(Data shown Opens)

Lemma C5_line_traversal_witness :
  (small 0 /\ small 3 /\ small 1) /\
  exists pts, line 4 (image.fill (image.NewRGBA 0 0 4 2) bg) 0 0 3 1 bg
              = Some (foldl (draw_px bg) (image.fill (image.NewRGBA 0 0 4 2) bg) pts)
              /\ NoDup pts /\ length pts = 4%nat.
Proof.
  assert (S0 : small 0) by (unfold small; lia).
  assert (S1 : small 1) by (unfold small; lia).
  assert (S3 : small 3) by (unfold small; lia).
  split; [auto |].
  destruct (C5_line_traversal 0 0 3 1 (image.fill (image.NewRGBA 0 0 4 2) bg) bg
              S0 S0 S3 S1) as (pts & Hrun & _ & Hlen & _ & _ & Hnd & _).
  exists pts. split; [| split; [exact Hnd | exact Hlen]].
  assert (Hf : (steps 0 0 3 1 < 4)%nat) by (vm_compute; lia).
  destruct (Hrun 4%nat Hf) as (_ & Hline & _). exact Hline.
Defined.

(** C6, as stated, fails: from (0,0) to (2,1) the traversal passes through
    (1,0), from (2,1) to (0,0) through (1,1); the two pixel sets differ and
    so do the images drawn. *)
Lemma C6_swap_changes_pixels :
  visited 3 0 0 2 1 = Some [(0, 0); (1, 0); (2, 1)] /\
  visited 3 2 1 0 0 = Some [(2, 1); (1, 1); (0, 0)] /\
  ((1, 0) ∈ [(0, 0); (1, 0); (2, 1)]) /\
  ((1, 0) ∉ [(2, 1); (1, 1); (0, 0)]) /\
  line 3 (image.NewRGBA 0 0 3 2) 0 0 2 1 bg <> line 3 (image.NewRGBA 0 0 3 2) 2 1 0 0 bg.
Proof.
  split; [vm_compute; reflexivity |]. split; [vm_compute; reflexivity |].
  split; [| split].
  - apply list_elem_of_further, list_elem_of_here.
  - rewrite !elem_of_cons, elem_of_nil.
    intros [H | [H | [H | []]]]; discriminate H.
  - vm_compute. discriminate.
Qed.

(Data shown Closes)

Task item
Within the listing above, give again exactly every line from the line with "2) bg) pts)" through the line with "split; [auto |].", both included, and no other line.

Answer to the exercise
              = Some (foldl (draw_px bg) (image.fill (image.NewRGBA 0 0 4 2) bg) pts)
              /\ NoDup pts /\ length pts = 4%nat.
Proof.
  assert (S0 : small 0) by (unfold small; lia).
  assert (S1 : small 1) by (unfold small; lia).
  assert (S3 : small 3) by (unfold small; lia).
  split; [auto |].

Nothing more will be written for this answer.